The highest pain I ever felt was when I knelt down and pinched a nerve in my knee. I just call this a ten because it's the worst I've known. Everything went white and I would have lost consciousness, I'm sure, had I not been able to take the weight off of it and straighten the leg. I had level 8 pain when I slipped on ice and cracked the back of my head. I might have passed out that time but needed to get off the road to avoid being hit. I've only lost consciousness a few times and they were probably caused by the RSD. They were as pain was increasing at about level 8.

I've always been good at ignoring pain and even better at just turning it off. I guess I do a poor job of suffering it so I learned to turn it off. As a child I was doing pushups an hour after an appendectomy and taking long walks around the hospital that evening.
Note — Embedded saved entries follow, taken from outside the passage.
(** * PlexiPDF: the PDF engine wrapper ([pdf_engine.py])

    [PDFEngine] is a thin class around a PyMuPDF ([fitz]) document.  The
    development has these layers:

    - [Py]: the few Python notions the engine relies on (values, truthiness,
      [==], exceptions, generators);
    - [fitz]: a model of the part of PyMuPDF that the engine calls.  PyMuPDF is
      a third-party library and not part of the repository, so this layer
      records its documented behaviour and nothing more;
    - [PDFEngine]: the methods of [pdf_engine.py], one definition per method,
      written over the two layers above;
    - [PDFEditor] and [FieldsDialog]: the methods of [editor_gui.py] that
      drive the engine (page navigation and the form-field dialog);
    - [Any]: [update_form_field], [save] and [save_file] once more, with the
      library's [Widget.update] and [Document.save] as parameters, for what
      holds whatever the library does;
    - [pymupdf]: [Widget.update] by field type and field tree (names,
      buttons, empty texts, kids of one field). *)

From stdpp Require Import base numbers strings list gmap pretty.
From Stdlib Require Import Floats.PrimFloat.
From Stdlib Require Numbers.Cyclic.Int63.Uint63.

Local Open Scope Z_scope.

(* ===================================================================== *)
(** ** Python values, exceptions, generators *)
(* ===================================================================== *)

Module Py.

(** The Python values that occur as widget attributes and return values. *)
Inductive val : Type :=
| None_
| Bool (b : bool)
| Int (z : Z)
| Str (s : string).

#[global] Instance val_eq_dec : EqDecision val.
Proof. solve_decision. Defined.

(** [bool(v)]: [None], [False], [0] and the empty string are falsy. *)
Definition truthy (v : val) : bool :=
  match v with
  | None_ => false
  | Bool b => b
  | Int z => negb (z =? 0)
  | Str s => negb (String.eqb s "")
  end.

(** [a == b].  Booleans compare as the integers 0 and 1; a string is only
    equal to the same string; [None] only to [None]. *)
Definition as_int (v : val) : option Z :=
  match v with
  | Bool b => Some (if b then 1 else 0)
  | Int z => Some z
  | _ => None
  end.

Definition eq (a b : val) : bool :=
  match a, b with
  | None_, None_ => true
  | Str s, Str t => String.eqb s t
  | _, _ =>
      match as_int a, as_int b with
      | Some x, Some y => x =? y
      | _, _ => false
      end
  end.

(** Exceptions.  [ValidationError] is the name the specification uses for a
    rejected field value; nothing in the engine raises it. *)
Inductive exn : Type :=
| AttributeError
| ValueError (msg : string)
| OSError (msg : string)
| ValidationError.

#[global] Instance exn_eq_dec : EqDecision exn.
Proof. solve_decision. Defined.

(** The outcome of a call: a value, or an exception in flight. *)
Inductive result (A : Type) : Type :=
| Ok (a : A)
| Raise (e : exn).
#[global] Arguments Ok {A} a.
#[global] Arguments Raise {A} e.

Definition bind {A B} (r : result A) (k : A → result B) : result B :=
  match r with
  | Ok a => k a
  | Raise e => Raise e
  end.

(** What a call returned, and what it raised. *)
Definition returned {A} (r : result A) : option A :=
  match r with
  | Ok a => Some a
  | Raise _ => None
  end.

Definition raised {A} (r : result A) : option exn :=
  match r with
  | Ok _ => None
  | Raise e => Some e
  end.

(** [try: body  except AttributeError: handler]. *)
Definition try_except_AttributeError {A} (body : result A) (handler : A)
  : result A :=
  match body with
  | Raise AttributeError => Ok handler
  | r => r
  end.

(** [x or []] for a value that is [None] or a list. *)
Definition or_empty {A} (x : option (list A)) : list A :=
  match x with
  | Some (a :: l) => a :: l
  | _ => []
  end.

(** A generator whose body has no side effect is determined by what a
    consumer sees when it keeps asking: the items yielded, in order, closed
    by [StopIteration] or by the exception the body raised.  A consumer that
    stops early never reaches the tail. *)
Inductive generator (A : Type) : Type :=
| StopIteration
| Yield (a : A) (rest : generator A)
| Throw (e : exn).
#[global] Arguments StopIteration {A}.
#[global] Arguments Yield {A} a rest.
#[global] Arguments Throw {A} e.

(** [for w in l: yield w], followed by the rest of the generator body. *)
Fixpoint yield_each {A} (l : list A) (rest : generator A) : generator A :=
  match l with
  | [] => rest
  | a :: l' => Yield a (yield_each l' rest)
  end.

(** [range(n)] for [n = len(...)]. *)
Definition range (n : nat) : list Z := Z.of_nat <$> seq 0 n.

End Py.

Notation "x ←ᵣ r ; k" := (Py.bind r (λ x, k))
  (at level 20, r at level 100, k at level 200, right associativity,
   only parsing).

(* ===================================================================== *)
(** ** The PyMuPDF objects the engine touches *)
(* ===================================================================== *)

Module fitz.

(** A widget annotation as stored in the PDF: partial name [/T], value [/V],
    the widget type as PyMuPDF numbers it, the display mode, the export
    values of a check box or radio button, and the value its appearance
    stream [/AP] was generated from. *)
Record Annot : Type := {
  a_name : Py.val;
  a_value : Py.val;
  a_type : Z;
  a_display : Z;
  a_states : list string;
  a_ap : Py.val
}.

#[global] Instance Annot_eq_dec : EqDecision Annot.
Proof. solve_decision. Defined.

(** [PDF_WIDGET_TYPE_*]. *)
Definition PDF_WIDGET_TYPE_CHECKBOX : Z := 2.
Definition PDF_WIDGET_TYPE_RADIOBUTTON : Z := 5.
Definition PDF_WIDGET_TYPE_TEXT : Z := 7.


(** A text run put on a page by [Page.insert_text]. *)
Record TextRun : Type := {
  tr_point : float * float;
  tr_text : string;
  tr_fontsize : float
}.

(** What [page.widgets()] does on a page: the attribute does not exist (an
    old build), or the call returns [None], or it returns the page's
    widgets. *)
Inductive widgets_attr : Type :=
| NoWidgetsAttr
| WidgetsNone
| WidgetsSeq (ws : list Annot).

Record PageData : Type := {
  pg_widgets : widgets_attr;
  pg_text : list TextRun
}.

(** The open document: its pages in page-tree order. *)
Abbreviation Document := (list PageData).

(** [len(doc)]. *)
Definition len (d : Document) : Z := Z.of_nat (length d).

(** A [Page] object is a handle on page [number] of the document. *)
Record Page : Type := { number : nat }.

(** [Document.load_page(page_id)].  A number at or beyond [len(doc)] raises
    [ValueError("page not in document")]; a negative number counts back from
    the end (the library adds [len(doc)] until the number is no longer
    negative).  On a document without pages that addition never ends for a
    negative number; the reading here raises in that one case. *)
Definition load_page (d : Document) (page_id : Z) : Py.result Page :=
  if (len d <=? page_id) || (len d =? 0) then
    Py.Raise (Py.ValueError "page not in document")
  else Py.Ok {| number := Z.to_nat (page_id `mod` len d) |}.

(** A [Widget] object: a Python-side copy of the attributes of the
    annotation at place [w_index] of page [w_page].  Assigning to an
    attribute changes the copy only; [Widget.update] writes it back. *)
Record Widget : Type := {
  w_page : nat;
  w_index : nat;
  field_name : Py.val;
  field_value : Py.val;
  field_type : Z;
  field_display : Z
}.

Definition widget_of (pno i : nat) (a : Annot) : Widget :=
  {| w_page := pno; w_index := i;
     field_name := a_name a; field_value := a_value a;
     field_type := a_type a; field_display := a_display a |}.

(** [page.widgets()]. *)
Definition Page_widgets (d : Document) (page : Page)
  : Py.result (option (list Widget)) :=
  match d !! number page with
  | Some pg =>
      match pg_widgets pg with
      | WidgetsSeq ws => Py.Ok (Some (imap (widget_of (number page)) ws))
      | WidgetsNone => Py.Ok None
      | NoWidgetsAttr => Py.Raise Py.AttributeError
      end
  | None => Py.Raise (Py.ValueError "orphaned object: parent is None")
  end.

(** [w.field_value = value]. *)
Definition set_field_value (w : Widget) (value : Py.val) : Widget :=
  {| w_page := w_page w; w_index := w_index w;
     field_name := field_name w; field_value := value;
     field_type := field_type w; field_display := field_display w |}.

(** The annotation a widget object describes, with a freshly generated
    appearance: the stream is rebuilt from the value being written. *)
Definition reflect (w : Widget) (old : Annot) : Annot :=
  {| a_name := field_name w; a_value := field_value w;
     a_type := field_type w; a_display := field_display w;
     a_states := a_states old; a_ap := field_value w |}.

Definition put_annot (w : Widget) (p : PageData) : PageData :=
  match pg_widgets p with
  | WidgetsSeq ws =>
      {| pg_widgets := WidgetsSeq (alter (reflect w) (w_index w) ws);
         pg_text := pg_text p |}
  | _ => p
  end.

(** [w.update()], read as the update of a named text widget that is a field
    of its own, with a text that is not empty: reflect the Python object in
    the PDF and regenerate the appearance stream.  What the library does
    with a widget without a name, with a button, with an empty text and with
    the kids of one field is in [pymupdf.Widget_update] below;
    [update_form_field_agree] relates the two. *)
Definition Widget_update (w : Widget) (d : Document) : Document :=
  alter (put_annot w) (w_page w) d.

(** [page.insert_text((x, y), text, fontsize=font_size)] for a text that is
    not empty: one more text run on the page. *)
Definition Page_insert_text (page : Page) (point : float * float)
    (text : string) (fontsize : float) (d : Document) : Document :=
  alter (λ p, {| pg_widgets := pg_widgets p;
                 pg_text := pg_text p ++
                   [{| tr_point := point; tr_text := text;
                       tr_fontsize := fontsize |}] |})
        (number page) d.

(** [fitz.Matrix(a, d)] and the pixmap of a page under it: rendering is a
    function of the page's content at the time of the call and the
    matrix. *)
Record Matrix : Type := { mx_a : float; mx_d : float }.

Record Pixmap : Type := {
  pix_source : option PageData;
  pix_matrix : Matrix
}.

Definition Page_get_pixmap (d : Document) (page : Page) (matrix : Matrix)
  : Pixmap :=
  {| pix_source := d !! number page; pix_matrix := matrix |}.

End fitz.

(* ===================================================================== *)
(** ** The file system as [Document.save] sees it *)
(* ===================================================================== *)

Module os.

(** What a path holds: a complete PDF (the document written to it), or the
    beginning of one, left by a write that stopped part-way. *)
Inductive file : Type :=
| Whole (d : fitz.Document)
| Partial (d : fitz.Document).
The RSD pain is just completely different for me. There's nothing I can do to affect it and even distracting myself from it isn't always effective. It's usuall low level and frequently goes away entirely for a few minutes or a few hours. It always seems like it's never coming back when it goes away and never leaving when it comes.

It's hard to believe that pain is the cause of the trouble with this disease since symptoms often seem to be independent of the pain. Even when they arise in unison the intensity of each seems independent of anything which can be positively identified. Sure, once in a while I'll find a trigger and have some control but it changes. Sodium Nitrite, for instance, used to cause great distress but after avoiding it for many months it no longer seems to have any causative relationship with symptoms.

Still I keep making little changes and trying to find things to help. The biggies are just to avoid stress and overdoing anything. Good sleep and good diet seem to be essential. It can be difficult sometimes to not get down and feel sorry for myself though, and this can't be good either.